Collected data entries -

Definition set_pools (ps : gmap Z urpc_pool) (w : pool_world) : pool_world :=
  {| pools := ps; g_urpc_pool_ctx := g_urpc_pool_ctx w; g_urpc_pool_id := g_urpc_pool_id w |}.
Definition set_gen (g : option urpc_id_generator) (w : pool_world) : pool_world :=
  {| pools := pools w; g_urpc_pool_ctx := g_urpc_pool_ctx w; g_urpc_pool_id := g |}.
Definition contexts (id : Z) (w : pool_world) : gmap nat urpc_pool_context := default ∅ (g_urpc_pool_ctx w !! id).
Definition set_contexts (id : Z) (cs : gmap nat urpc_pool_context) (w : pool_world) : pool_world :=
  {| pools := pools w; g_urpc_pool_ctx := <[id := cs]> (g_urpc_pool_ctx w); g_urpc_pool_id := g_urpc_pool_id w |}.
Definition set_local (id : Z) t (addr : Z) (b : urpc_pool_block) (w : pool_world) : pool_world :=
  set_contexts id (<[t := {| ctx_global_pool := addr; ctx_local := b |}]> (contexts id w)) w.
Definition put_pool (addr : Z) (p : urpc_pool) (w : pool_world) : pool_world := set_pools (<[addr := p]> (pools w)) w.

Definition set_lists (full empty : list urpc_pool_block) (p : urpc_pool) : urpc_pool :=
  {| global_free := full; global_free_container := empty; global_group := global_group p; cfg := cfg p;
     block_size := block_size p; container_size := container_size p; pool_id := pool_id p |}.
Definition set_group (g : option (list Z)) (p : urpc_pool) : urpc_pool :=
  {| global_free := global_free p; global_free_container := global_free_container p; global_group := g; cfg := cfg p;
     block_size := block_size p; container_size := container_size p; pool_id := pool_id p |}.
(** * mibuild / Xilinx ISE back end: a shallow embedding of [mibuild/xilinx_ise.py]

    The Python module renders the UCF constraint file, the XST project and
    option files and a shell script, runs the script, and offers two clock
    generators.  Pure text rendering is embedded as functions into an
    exception-carrying [result]; code that touches the process (working
    directory, files, subprocesses) runs in a state-and-exception monad over
    a [World] that records what was done.  Python strings are byte strings
    ([string]); Python integers are [Z]. *)

From Stdlib Require Import String Ascii List ZArith Lia Bool DecimalString.
From Stdlib Require Import DecimalZ OrderedTypeEx Permutation.
Import ListNotations.
Open Scope string_scope.

(** ** Python exceptions and the two monads *)

Inductive Exn : Type :=
| IndexError                      (* sequence index out of range *)
| ValueError                      (* max() of an empty sequence *)
| OSError (msg : string)          (* raised by the module itself *)
| IOError (file : string)         (* a file could not be written *)
| ConstraintError (name : string) (* platform.request found no resource *)
| Raised (what : string).         (* anything a collaborator raises *)

Inductive result (A : Type) : Type :=
| Ok (a : A)
| Raise (e : Exn).
Arguments Ok {A} a.
Arguments Raise {A} e.

Class Monad (m : Type -> Type) : Type := {
  ret : forall {A}, A -> m A;
  bind : forall {A B}, m A -> (A -> m B) -> m B
}.

Notation "x <- c1 ;; c2" := (bind c1 (fun x => c2))
  (at level 61, c1 at next level, right associativity).
Notation "' pat <- c1 ;; c2" := (bind c1 (fun x => match x with pat => c2 end))
  (at level 61, pat pattern, c1 at next level, right associativity).
Notation "c1 ;;; c2" := (bind c1 (fun _ => c2))
  (at level 61, right associativity).

#[export] Instance result_monad : Monad result := {
  ret := fun A a => Ok a;
  bind := fun A B c k => match c with Ok a => k a | Raise e => Raise e end
}.

(** ** Python built-ins used by the module *)

Module Py.
(** * The correlation-context engine of prelude-correlator

    A shallow embedding of [preludecorrelator/context.py]: the polled
    [Timer], the time-windowed [Context] (a Python class deriving from both
    [IDMEF] and [Timer]), the registry [_CONTEXT_TABLE], the scheduler
    ([_TIMER_LIST], [_last_wakeup], [_next_wakeup], [wakeup]) and the name
    construction [getName].

    Python objects live in a heap indexed by object identity, so that the
    aliasing between the registry, the timer list and the callers is the
    one of the program.  Module globals are fields of [World].  A method is
    a function from a world to an outcome that carries the world it leaves
    behind, also when it raises.

    Time stamps are integers (seconds), as [calendar.timegm] returns them;
    [time.time()] reads the [clock] field of the world. [==] between
    objects and [list.remove] compare identities, and an [IDMEF] object is
    true in a condition, as for a class that defines neither [__eq__] nor
    [__bool__]. Debug logging ([logger.debug], [getStat]) and persistence
    ([save], [load]) are left out. *)

From Stdlib Require Import ZArith Lia Bool List Ascii String.
From stdpp Require Import gmap strings list fin_maps pretty.

Local Open Scope Z_scope.

(** ** Objects *)

Definition ObjId := nat.
Definition CbId := nat.
Definition Ref := string.

(** What Python code can raise here. [Dangling] stands for a heap lookup
    that finds nothing: a reference keeps its object alive in Python, so it
    never happens on worlds whose lists only name allocated objects. *)
Inductive Exn :=
| KeyError
| ValueError
| TypeError
| UserException (code : nat)
| Dangling.

(** The value of the [alert_on_expire] option: a boolean or a callable. *)
Inductive AlertOnExpire :=
| AoeFalse
| AoeTrue
| AoeCallable (cb : CbId).

Definition truthy_aoe (a : AlertOnExpire) : bool :=
  match a with AoeFalse => false | _ => true end.

(** [self._options], a dict with the three keys set by [__init__]. *)
Record Options := mkOptions {
  threshold : Z;
  expire : Z;
  alert_on_expire : AlertOnExpire
}.

(** The [options] argument of [Context(...)], [update] and [setOptions]:
    a dict in which each of the three keys may be absent. *)
Record OptionsArg := mkOptionsArg {
  arg_threshold : option Z;
  arg_expire : option Z;
  arg_alert_on_expire : option AlertOnExpire
}.

Definition no_options : OptionsArg := mkOptionsArg None None None.

(** [dict.update]: the keys present overwrite, the others stay. *)
Definition dict_update (o : Options) (a : OptionsArg) : Options :=
  {| threshold := default (threshold o) (arg_threshold a);
     expire := default (expire o) (arg_expire a);
     alert_on_expire := default (alert_on_expire o) (arg_alert_on_expire a) |}.

(** An incoming event: what the engine reads of an IDMEF message. *)
Record IDMEFMsg := mkMsg {
  msg_time : Z;
  msg_source : list Ref;
  msg_target : list Ref;
  msg_messageid : Ref
}.

(** The alert-accumulation record a Context inherits from [IDMEF]. *)
Record IDMEFRecord := mkRecord {
  alert_source : list Ref;
  alert_target : list Ref;
  alert_alertident : list Ref
}.

Definition empty_record : IDMEFRecord := mkRecord [] [] [].

(** The attributes [Timer.__init__] sets. *)
Record TimerAttrs := mkTimer {
  _timer_start : option Z;
  _timer_expire : Z;
  _timer_cb : option CbId
}.

(** The attributes [Context.__init__] adds. *)
Record ContextAttrs := mkContext {
  _name : string;
  _options : Options;
  _update_count : Z;
  _time_min : Z;
  _time_max : Z;
  idmef : IDMEFRecord
}.

Inductive Obj :=
| TimerObj (t : TimerAttrs)
| ContextObj (t : TimerAttrs) (c : ContextAttrs).

Definition timer_of (o : Obj) : TimerAttrs :=
  match o with TimerObj t => t | ContextObj t _ => t end.

Definition with_timer (o : Obj) (t : TimerAttrs) : Obj :=
  match o with TimerObj _ => TimerObj t | ContextObj _ c => ContextObj t c end.

Definition context_of (o : Obj) : option ContextAttrs :=
  match o with TimerObj _ => None | ContextObj _ c => Some c end.

(** ** The world *)

Inductive LogEntry :=
| LogException (e : Exn)
| LogCritical.

(** What leaves the engine: alerts handed to the alerting collaborator by
    [IDMEF.alert], calls of rule-supplied callbacks, log records. *)
Inductive Event :=
| EvAlert (ctx : ObjId) (r : IDMEFRecord)
| EvCall (cb : CbId) (self : ObjId)
| EvLog (l : LogEntry).

Record World := mkWorld {
  heap : gmap ObjId Obj;
  next_id : ObjId;
  _TIMER_LIST : list ObjId;
  _CONTEXT_TABLE : gmap string (list ObjId);
  _last_wakeup : Z;
  _next_wakeup : Z;
  clock : Z;
  trace : list Event
}.

Definition set_heap (h : gmap ObjId Obj) (w : World) : World :=
  mkWorld h (next_id w) (_TIMER_LIST w) (_CONTEXT_TABLE w)
          (_last_wakeup w) (_next_wakeup w) (clock w) (trace w).
Definition set_next_id (n : ObjId) (w : World) : World :=
  mkWorld (heap w) n (_TIMER_LIST w) (_CONTEXT_TABLE w)
          (_last_wakeup w) (_next_wakeup w) (clock w) (trace w).
Definition set_TIMER_LIST (l : list ObjId) (w : World) : World :=
  mkWorld (heap w) (next_id w) l (_CONTEXT_TABLE w)
          (_last_wakeup w) (_next_wakeup w) (clock w) (trace w).
Definition set_CONTEXT_TABLE (t : gmap string (list ObjId)) (w : World) : World :=
  mkWorld (heap w) (next_id w) (_TIMER_LIST w) t
          (_last_wakeup w) (_next_wakeup w) (clock w) (trace w).
Definition set_last_wakeup (z : Z) (w : World) : World :=
  mkWorld (heap w) (next_id w) (_TIMER_LIST w) (_CONTEXT_TABLE w)
          z (_next_wakeup w) (clock w) (trace w).
Definition set_next_wakeup (z : Z) (w : World) : World :=
  mkWorld (heap w) (next_id w) (_TIMER_LIST w) (_CONTEXT_TABLE w)
          (_last_wakeup w) z (clock w) (trace w).
Definition set_clock (z : Z) (w : World) : World :=
  mkWorld (heap w) (next_id w) (_TIMER_LIST w) (_CONTEXT_TABLE w)
          (_last_wakeup w) (_next_wakeup w) z (trace w).
Definition emit (e : Event) (w : World) : World :=
  mkWorld (heap w) (next_id w) (_TIMER_LIST w) (_CONTEXT_TABLE w)
          (_last_wakeup w) (_next_wakeup w) (clock w) (trace w ++ [e]).

(** ** Outcomes and sequencing *)

Inductive Outcome (A : Type) :=
| Ok (a : A) (w : World)
| Raise (e : Exn) (w : World)
| OutOfFuel.
Arguments Ok {A} a w.
Arguments Raise {A} e w.
Arguments OutOfFuel {A}.

Definition M (A : Type) := World -> Outcome A.

Definition ret {A} (a : A) : M A := fun w => Ok a w.
Definition raise {A} (e : Exn) : M A := fun w => Raise e w.
Definition bind {A B} (m : M A) (k : A -> M B) : M B :=
  fun w => match m w with
           | Ok a w' => k a w'
           | Raise e w' => Raise e w'
           | OutOfFuel => OutOfFuel
           end.

Notation "x <- m ;; k" := (bind m (fun x => k))
  (at level 100, m at next level, right associativity).
Notation "m ;;; k" := (bind m (fun _ => k))
  (at level 100, right associativity).

Definition get : M World := fun w => Ok w w.
Definition modify (f : World -> World) : M unit := fun w => Ok tt (f w).

(** [try: m  except Exception as e: h e] *)
Definition try_except {A} (m : M A) (h : Exn -> M A) : M A :=
  fun w => match m w with
           | Raise e w' => h e w'
           | r => r
           end.

(** Attribute access through a reference. *)
Definition get_obj (id : ObjId) : M Obj :=
  fun w => match heap w !! id with
           | Some o => Ok o w
           | None => Raise Dangling w
           end.

Definition put_obj (id : ObjId) (o : Obj) : M unit :=
  modify (fun w => set_heap (<[id := o]> (heap w)) w).

Definition get_timer (id : ObjId) : M TimerAttrs :=
  o <- get_obj id ;; ret (timer_of o).

Definition put_timer (id : ObjId) (t : TimerAttrs) : M unit :=
  o <- get_obj id ;; put_obj id (with_timer o t).

(** A Context attribute read on a plain Timer is an [AttributeError] in
    Python; no method below is reached with one, [TypeError] stands in. *)
Definition get_context (id : ObjId) : M ContextAttrs :=
  o <- get_obj id ;;
  match o with
  | ContextObj _ c => ret c
  | TimerObj _ => raise TypeError
  end.

Definition put_context (id : ObjId) (c : ContextAttrs) : M unit :=
  o <- get_obj id ;;
  match o with
  | ContextObj t _ => put_obj id (ContextObj t c)
  | TimerObj _ => raise TypeError
  end.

Problem statement -
Give the number of lines above in which the word "right" appears, and nothing more.

Output of the exercise -
5